Джаннина вышла на улицу и остановилась у афишной тумбы. Двое парней обратили внимание на Джаннину и попытались с ней заговорить, но она не удостоила их ответом.
Джаннина — стройная, с хорошо очерченной грудью, на легких и длинных ногах. Матовый цвет лица, волнистый лоск волос, большие темно–серые глаза, верхнюю губу чуть–чуть оттеняет пушок.
Она ускорила шаг. За углом, к неудовольствию парней, ее поджидал Тоскано. Он сидел в маленьком открытом «фиате». Тоскано был в вечернем костюме, он то и дело зачесывал назад и приглаживал блестящие волосы, которые росли низко, закрывая лоб.

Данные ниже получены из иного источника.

(* ===== verification/Requeue.v ===== *)
(** * Bios that have to wait

    [fscftl_make_rq] (namespace.c), [resubmit_wr_bios_list], [fscftl_rewr_kthread] and the
    wake-up in [wrppa_lun_completion] (bio-wr.c): a bio that finds no room in the write
    cache is put on a list, which a thread of its own takes up again when a LUN buffer is
    released.  First the list is taken up without interference; then the threads are
    interleaved, with every lock section of the code as one step. *)

From S2P Require Import Prelude NandCfg Fifo Kernel SysMeta PpaCmd WriteCache WritePath WriteAlloc WriteInv WriteBio WriteSystem WriteTrace.

#[local] Open Scope Z_scope.

(** ** The list, taken up in order *)

(** A write of a size the block layer may send. *)
Definition write_bio (b : bio) : Prop := ∃ slba n, bio_wf b slba n.

(** The tables are as the write path keeps them. *)
Definition at_rest (s : ftl) : Prop :=
  ∃ p es fs gs, wcb_inv s p es fs gs [] [] ∧ vpc_inv s.

Section order.
Context {BL : Type} `{BioList bio BL}.

(** [b] would be told to wait. *)
Definition must_wait (b : bio) (s : ftl) : Prop := process_write_bio b s = Ok (FSCFTL_BIO_RESUBMIT, s).

Lemma process_at_rest b s :
  at_rest s → write_bio b →
  (∃ s', process_write_bio b s = Ok (FSCFTL_BIO_COMPLETE, s') ∧ at_rest s') ∨ must_wait b s.
Proof.
  intros (p & es & fs & gs & Hinv & Hv) (slba & n & Hb).
  destruct (pre_partial (proj1 Hinv)) as (e & He & _).
  pose proof (process_write_bio_ok s p es fs gs [] [] e b slba n Hinv Hv He Hb) as Hp.
  case_decide; [left|by right].
  destruct Hp as (s' & p' & es' & fs' & gs' & xs & Hrun & Hinv' & Hv' & _).
  exists s'. split; [done|]. by exists p', es', fs', gs'.
Qed.

Lemma resubmit_ok l : ∀ (q : wq BL) fuel,
  bl_to_list (q_wait q) = l → (length l < fuel)%nat → Forall write_bio l → at_rest (q_ftl q) →
  ∃ q' dn, resubmit_wr_bios_list fuel q = Ok q' ∧ l = dn ++ bl_to_list (q_wait q') ∧
    q_ended q' = q_ended q ++ dn ∧ at_rest (q_ftl q') ∧
    ∀ b l', bl_to_list (q_wait q') = b :: l' → must_wait b (q_ftl q').
Proof.
  induction l as [|b l IH]; intros q fuel Hl Hf Hwf Hs; (destruct fuel as [|fuel]; [cbn in Hf; lia|]);
    cbn [resubmit_wr_bios_list].
  - rewrite (proj2 (bl_empty _) Hl). exists q, []. rewrite Hl, !app_nil_r. do 4 (split; [done|]). done.
  - destruct (bio_list_empty (q_wait q)) eqn:He; [by apply bl_empty in He; congruence|].
    destruct (bl_pop_cons _ _ _ Hl) as [Hp1 Hp2].
    destruct (bio_list_pop (q_wait q)) as [o rest]. cbn in Hp1, Hp2. subst o.
    apply Forall_cons in Hwf as [Hb Hwf].
    destruct (process_at_rest b (q_ftl q) Hs Hb) as [(s' & Hrun & Hs')|Hrun]; unfold must_wait in Hrun; rewrite Hrun, bind_Ok_l.
    + destruct (IH (mk_wq s' rest (q_ended q ++ [b])) fuel) as (q' & dn & H1 & H2 & H3 & H4);
        [done|cbn in Hf; lia|done|done|].
      exists q', (b :: dn). split; [done|]. rewrite H3, H2. cbn [q_ended]. by rewrite <-app_assoc.
    + eexists _, []. split; [done|]. cbn [q_wait q_ended q_ftl]. rewrite bl_add_head, Hp2, !app_nil_r.
      do 3 (split; [done|]). intros b0 l' Hbl. injection Hbl as <- _. exact Hrun.
Qed.
End order.

(** C19: waiting bios go on in order.  With no other thread at work,
    [resubmit_wr_bios_list] ends, completes a prefix of the waiting bios in their order,
    leaves the rest waiting in theirs, and stops only when the list is empty or its
    first bio finds no room; no bio is dropped and the invariants hold again. *)
Theorem resubmit_in_order {BL} `{BioList bio BL} (q : wq BL) fuel :
  (length (bl_to_list (q_wait q)) < fuel)%nat → Forall write_bio (bl_to_list (q_wait q)) →
  at_rest (q_ftl q) →
  ∃ q' dn, resubmit_wr_bios_list fuel q = Ok q' ∧
    bl_to_list (q_wait q) = dn ++ bl_to_list (q_wait q') ∧ q_ended q' = q_ended q ++ dn ∧
    at_rest (q_ftl q') ∧
    ∀ b l', bl_to_list (q_wait q') = b :: l' → must_wait b (q_ftl q').
Proof. intros Hf Hwf Hs. by apply resubmit_ok. Qed.

Lemma resubmit_in_order_witness :
  ∃ s q', resubmit_wr_bios_list 3 (mk_wq s [demo_bio; demo_bio] []) = Ok q' ∧ at_rest (q_ftl q').
Proof.
  destruct demo_start as (s & Hinv & Hv & _). exists s.
  destruct (resubmit_in_order (mk_wq s [demo_bio; demo_bio] []) 3) as (q' & dn & Hrun & _ & _ & Hr & _).
  - apply Nat.ltb_lt. reflexivity.
  - repeat constructor; exists 7, 2%nat; exact demo_bio_wf.
  - exists 0, (seqZ 1 (CB_ENTITYS_CNT - 1)), [], []. split; [exact Hinv|exact Hv].
  - exists q'. split; [exact Hrun|exact Hr].
Defined.

(** ** The threads together *)

(** Where the thread [fscftl_rewr_kthread] is: before [reinit_completion], waiting, in the
    loop of [resubmit_wr_bios_list], and there with a bio it has popped, or with one that
    found no room. *)
Inductive rewr_pc : Type :=
  | T_reinit
  | T_wait
  | T_run
  | T_held (b : bio)
  | T_put (b : bio).

(** [rs_limbo]: bios [fscftl_make_rq] found no room for and has not put on the list yet;
    [rs_wait]: the list; [rs_done]: the count of [lun_completion]. *)
Record rsys : Type := mk_rsys {
  rs_ws : wsys;
  rs_limbo : list bio;
  rs_wait : list bio;
  rs_done : nat;
  rs_pc : rewr_pc;
}.

(** [wrppa_lun_completion]: a finished LUN signals when the list is not empty. *)
Definition signal (dn : bool) (wait : list bio) (n : nat) : nat :=
  match dn, wait with true, _ :: _ => S n | _, _ => n end.

(** The steps of the writers, the submitting thread and the device between arrivals and
    completions. *)
Inductive work_step : wsys → wsys → Prop :=
  | K_copy x b b' todo w s s' j1 j2 dev :
      flush_slot x (s, b) = Ok (s', b') →
      work_step (mk_wsys s (j1 ++ mk_job b (x :: todo) w :: j2) dev)
            (mk_wsys s' (j1 ++ mk_job b' todo w :: j2) dev)
  | K_map b w s s' j1 j2 dev :
      set_l2ptbl_write_path w s = Ok s' →
      work_step (mk_wsys s (j1 ++ mk_job b [] w :: j2) dev) (mk_wsys s' (j1 ++ j2) dev)
  | K_submit en e s s1 s2 jobs dev :
      pull_full s = Ok (Some en, s1) → lun_start en s1 = Ok (e, s2) →
      work_step (mk_wsys s jobs dev)
            (mk_wsys s2 jobs (dev ++ ((λ line, (en, line)) <$> seqZ 0 CFG_DRIVE_LINE_NUM))).

Inductive rstep : rsys → rsys → Prop :=
  | R_queue b y lim b1 wait n pc :        (** the list is not empty: to its end *)
      rstep (mk_rsys y lim (b1 :: wait) n pc) (mk_rsys y lim (b1 :: wait ++ [b]) n pc)
  | R_enter b slba k w s s' jobs dev lim n pc :
      bio_wf b slba k → reserve_wcb slba (Z.of_nat k) s = Ok (Some w, s') →
      rstep (mk_rsys (mk_wsys s jobs dev) lim [] n pc)
            (mk_rsys (mk_wsys s' (jobs ++ [mk_job b (wcb_slots w) w]) dev) lim [] n pc)
  | R_noroom b slba k s s' jobs dev lim n pc :
      bio_wf b slba k → reserve_wcb slba (Z.of_nat k) s = Ok (None, s') →
      rstep (mk_rsys (mk_wsys s jobs dev) lim [] n pc)
            (mk_rsys (mk_wsys s' jobs dev) (lim ++ [b]) [] n pc)
  | R_putback b y l1 l2 wait n pc :       (** [bio_list_add_head] of [fscftl_make_rq] *)
      rstep (mk_rsys y (l1 ++ b :: l2) wait n pc) (mk_rsys y (l1 ++ l2) (b :: wait) n pc)
  | R_work y y' lim wait n pc :
      work_step y y' → rstep (mk_rsys y lim wait n pc) (mk_rsys y' lim wait n pc)
  | R_done en line dn s s' jobs d1 d2 lim wait n pc :
      lun_line_done en line s = Ok (dn, s') →
      rstep (mk_rsys (mk_wsys s jobs (d1 ++ (en, line) :: d2)) lim wait n pc)
            (mk_rsys (mk_wsys s' jobs (d1 ++ d2)) lim wait (signal dn wait n) pc)
  | R_reinit y lim wait n :
      rstep (mk_rsys y lim wait n T_reinit) (mk_rsys y lim wait 0 T_wait)
  | R_wake y lim wait n :
      rstep (mk_rsys y lim wait (S n) T_wait) (mk_rsys y lim wait n T_run)
  | R_pop b y lim wait n :
      rstep (mk_rsys y lim (b :: wait) n T_run) (mk_rsys y lim wait n (T_held b))
  | R_empty y lim n :
      rstep (mk_rsys y lim [] n T_run) (mk_rsys y lim [] n T_reinit)
  | R_again b slba k w s s' jobs dev lim wait n :
      bio_wf b slba k → reserve_wcb slba (Z.of_nat k) s = Ok (Some w, s') →
      rstep (mk_rsys (mk_wsys s jobs dev) lim wait n (T_held b))
            (mk_rsys (mk_wsys s' (jobs ++ [mk_job b (wcb_slots w) w]) dev) lim wait n T_run)
  | R_still b slba k s s' jobs dev lim wait n :
      bio_wf b slba k → reserve_wcb slba (Z.of_nat k) s = Ok (None, s') →
      rstep (mk_rsys (mk_wsys s jobs dev) lim wait n (T_held b))
            (mk_rsys (mk_wsys s' jobs dev) lim wait n (T_put b))
  | R_put b y lim wait n :
      rstep (mk_rsys y lim wait n (T_put b)) (mk_rsys y lim (b :: wait) n T_reinit).

(** ** The driver can go to sleep for good *)

(** Nothing is in progress, and the thread waits for a signal. *)
Definition asleep (b : bio) (y : rsys) : Prop :=
  ∃ s wait, y = mk_rsys (mk_wsys s [] []) [] (b :: wait) 0 T_wait ∧
    ∃ s1, pull_full s = Ok (None, s1).

Lemma asleep_step b y y' :
  asleep b y → rstep y y' → asleep b y' ∧ ws_ftl (rs_ws y') = ws_ftl (rs_ws y).
Proof.
  intros (s & wait & -> & s1 & Hp) Hs.
  inversion Hs; subst; try done.
  - split; [|done]. exists s, (wait ++ [b0]). split; [done|by exists s1].
  - by destruct l1.
  - match goal with H : work_step _ _ |- _ => inversion H; subst end; try (by destruct j1). congruence.
  - by destruct d1.
Qed.

Lemma asleep_forever b y y' :
  asleep b y → rtc rstep y y' → asleep b y' ∧ ws_ftl (rs_ws y') = ws_ftl (rs_ws y).
Proof.
  intros Ha Hr. induction Hr as [y|y y1 y2 Hs Hr IH]; [done|].
  destruct (asleep_step _ _ _ Ha Hs) as [Ha1 Hf1]. destruct (IH Ha1) as [Ha2 Hf2].
  split; [done|congruence].
Qed.

(** With an empty list the scheduler of [WriteTrace] makes steps of the whole system. *)
Lemma exec_rsteps a y y' lim n pc :
  exec a y = Ok y' → rtc rstep (mk_rsys y lim [] n pc) (mk_rsys y' lim [] n pc).
Proof.
  destruct y as [s jobs dev]. destruct a as [slba k|i|i| |i]; cbn [exec]; intros H.
  - case_decide as Hw; [|done]. destruct Hw as (Hn & H0 & Hm).
    apply bind_Ok in H as ([[w|] s'] & Hr & H); injection H as <-.
    + apply rtc_once. apply R_enter with slba k; [by apply zero_bio_wf|done].
    + by rewrite (reserve_none _ _ _ _ Hr).
  - destruct (jobs !! i) as [[b [|x todo] w]|] eqn:Hi; try done.
    apply bind_Ok in H as ([s' b'] & Hr & H). injection H as <-. apply rtc_once, R_work.
    rewrite <-(take_drop_middle jobs i _ Hi) at 1. by eapply K_copy.
  - destruct (jobs !! i) as [[b [|x todo] w]|] eqn:Hi; try done.
    apply bind_Ok in H as (s' & Hr & H). injection H as <-. apply rtc_once, R_work.
    rewrite <-(take_drop_middle jobs i _ Hi) at 1. by eapply K_map.
  - apply bind_Ok in H as ([[en|] s1] & Hp & H); cbn [deref] in H; [|done]. rewrite bind_Ok_l in H.
    apply bind_Ok in H as ([e s2] & Hs & H). injection H as <-. apply rtc_once, R_work. by eapply K_submit.
  - destruct (dev !! i) as [[en line]|] eqn:Hi; [|done].
    apply bind_Ok in H as ([b s'] & Hr & H). injection H as <-. apply rtc_once.
    rewrite <-(take_drop_middle dev i _ Hi) at 1.
    replace n with (signal b [] n) at 2 by (by destruct b). by eapply R_done.
Qed.

Lemma run_rsteps acts lim n pc : ∀ y y',
  run acts y = Ok y' → rtc rstep (mk_rsys y lim [] n pc) (mk_rsys y' lim [] n pc).
Proof.
  induction acts as [|a acts IH]; intros y y' H; unfold run in H; cbn [mfor] in H.
  - by injection H as <-.
  - apply bind_Ok in H as (y1 & H1 & H). etransitivity; [by eapply exec_rsteps|by apply IH].
Qed.

(** Fifteen bios take every buffer; they are copied, mapped, submitted and completed while
    the sixteenth is between its refusal and the list. *)
Definition fill_acts : list act := (λ i, A_reserve (128 * i) 128) <$> seqZ 0 15.
Definition drain_acts : list act :=
  mjoin (replicate 15 (replicate 128 (A_copy 0) ++ [A_map 0])) ++
  replicate 15 A_submit ++ replicate 120 (A_done 0).

Definition late_bio : bio := zero_bio 5000 128.

Definition sleep_check (s : ftl) : bool :=
  match run fill_acts (mk_wsys s [] []) with
  | Ok (mk_wsys s1 jobs dev) =>
      match reserve_wcb 5000 128 s1 with
      | Ok (None, s2) =>
          match run drain_acts (mk_wsys s2 jobs dev) with
          | Ok (mk_wsys s3 [] []) =>
              match pull_full s3, reserve_wcb 5000 128 s3 with
              | Ok (None, _), Ok (Some _, _) => true
              | _, _ => false
              end
          | _ => false
          end
      | _ => false
      end
  | _ => false
  end.

Lemma sleep_check_demo : (s ← demo_res; Ok (sleep_check s)) = Ok true.
Proof. vm_compute. reflexivity. Qed.

Lemma sleep_check_run s :
  sleep_check s = true →
  ∃ y, rtc rstep (mk_rsys (mk_wsys s [] []) [] [] 0 T_reinit) y ∧ asleep late_bio y ∧
    ∃ w s', reserve_wcb 5000 128 (ws_ftl (rs_ws y)) = Ok (Some w, s').
Proof.
  unfold sleep_check. intros H.
  destruct (run fill_acts _) as [[s1 jobs dev]|] eqn:Hfill; [|done].
  destruct (reserve_wcb 5000 128 s1) as [[[w|] s2]|] eqn:Hno; [done| |done].
  destruct (run drain_acts _) as [[s3 [|? ?] [|? ?]]|] eqn:Hdrain; [|done..].
  destruct (pull_full s3) as [[[?|] s4]|] eqn:Hp; [done| |done].
  destruct (reserve_wcb 5000 128 s3) as [[[w|] s5]|] eqn:Hr; [|done..]. clear H.
  exists (mk_rsys (mk_wsys s3 [] []) [] [late_bio] 0 T_wait). split; [|split].
  - eapply rtc_l; [apply R_reinit|].
    etransitivity; [by apply (run_rsteps _ [] 0 T_wait _ _ Hfill)|].
    eapply rtc_l; [apply (R_noroom late_bio 5000 128 s1 s2)|].
    + apply zero_bio_wf; [lia|lia|vm_compute; discriminate].
    + exact Hno.
    + etransitivity; [by apply (run_rsteps _ [late_bio] 0 T_wait _ _ Hdrain)|].
      apply rtc_once. apply (R_putback late_bio (mk_wsys s3 [] []) [] [] []).
  - exists s3, []. split; [done|by exists s4].
  - cbn. by do 2 eexists.
Qed.

(** C20: a wake-up can be lost, and then every write hangs.  There is a run in which a bio
    is refused, all the buffers in use are written and completed before it is put on
    the list (so that no completion sees it there), and the cache is empty again; from
    then on, whatever arrives, the bio stays first on the list, the thread that would
    take it up stays asleep, and no other bio gets a slot. *)
Theorem lost_wakeup :
  ∃ s y, wcb_inv s 0 (seqZ 1 (CB_ENTITYS_CNT - 1)) [] [] [] [] ∧
    rtc rstep (mk_rsys (mk_wsys s [] []) [] [] 0 T_reinit) y ∧
    (∃ w s', reserve_wcb 5000 128 (ws_ftl (rs_ws y)) = Ok (Some w, s')) ∧
    ∀ y', rtc rstep y y' →
      ws_ftl (rs_ws y') = ws_ftl (rs_ws y) ∧ ws_jobs (rs_ws y') = [] ∧ ws_dev (rs_ws y') = [] ∧
      rs_pc y' = T_wait ∧ rs_done y' = 0%nat ∧ ∃ wait, rs_wait y' = late_bio :: wait.
Proof.
  pose proof sleep_check_demo as H. destruct demo_res_ok as (s & Hs & Hinv & _).
  rewrite Hs, bind_Ok_l in H. injection H as H.
  destruct (sleep_check_run s H) as (y & Hrun & Ha & Hres). exists s, y.
  split; [exact Hinv|]. split; [exact Hrun|]. split; [exact Hres|]. intros y' Hy.
  destruct (asleep_forever _ _ _ Ha Hy) as [(s' & wait & -> & _) Hf].
  split; [exact Hf|]. do 4 (split; [reflexivity|]). exists wait. reflexivity.
Qed.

Едва Джаннина села в машину, Тоскано обнял ее, она отвела руку жениха.
— А теперь ты свободна?
— Тебе придется подождать, у меня еще дела в конторе.
Вручая билеты своему шефу, Джаннина выглядела весьма озабоченной. Она хмурилась, морщила чистый лоб и не сразу решилась пересказать свой разговор с кассиршей. Кертнер поблагодарил секретаршу и притворился беззаботным:
— Обычное женское любопытство!
Но он понимал — неспроста в кассе выспрашивают, с кем он ходит в театр.
Пожалуй, Джаннина кстати сказала кассирше, что Ингрид австриячка. И самое естественное — сыграть роль кавалера, чуть ли не жениха Ингрид, а в дальнейшем вести себя сообразно такому званию.
Этьена не встревожила бы так информация секретарши, если бы за два дня то того, в понедельник, он не получил от нее другого тревожного сигнала.
Она отправляла деловую телеграмму. Кертнер просил предупредить на телеграфе — телеграмма должна уйти немедленно. А если линия перегружена, пусть возьмут тройной тариф и отправят как срочную.
Джаннина сдала телеграмму, а вспомнила о просьбе шефа, когда уже вышла на улицу. Бегом вернулась и увидела, что телеграфист, нещадно дымя сигаретой, списывает текст сданной ею телеграммы в какую–то книжечку.
Она бесшумно удалилась, спустя несколько минут подошла к окошку заново, передала просьбу своего шефа. Телеграфист заверил, что телеграмма уйдет без задержки.
— Как выглядит телеграфист?
— Синьор с нездоровым цветом лица. Мешки под глазами. Прокуренные, с проседью усы. Желтые от табака пальцы.
Этьена не на шутку встревожила новость, принесенная Джанниной.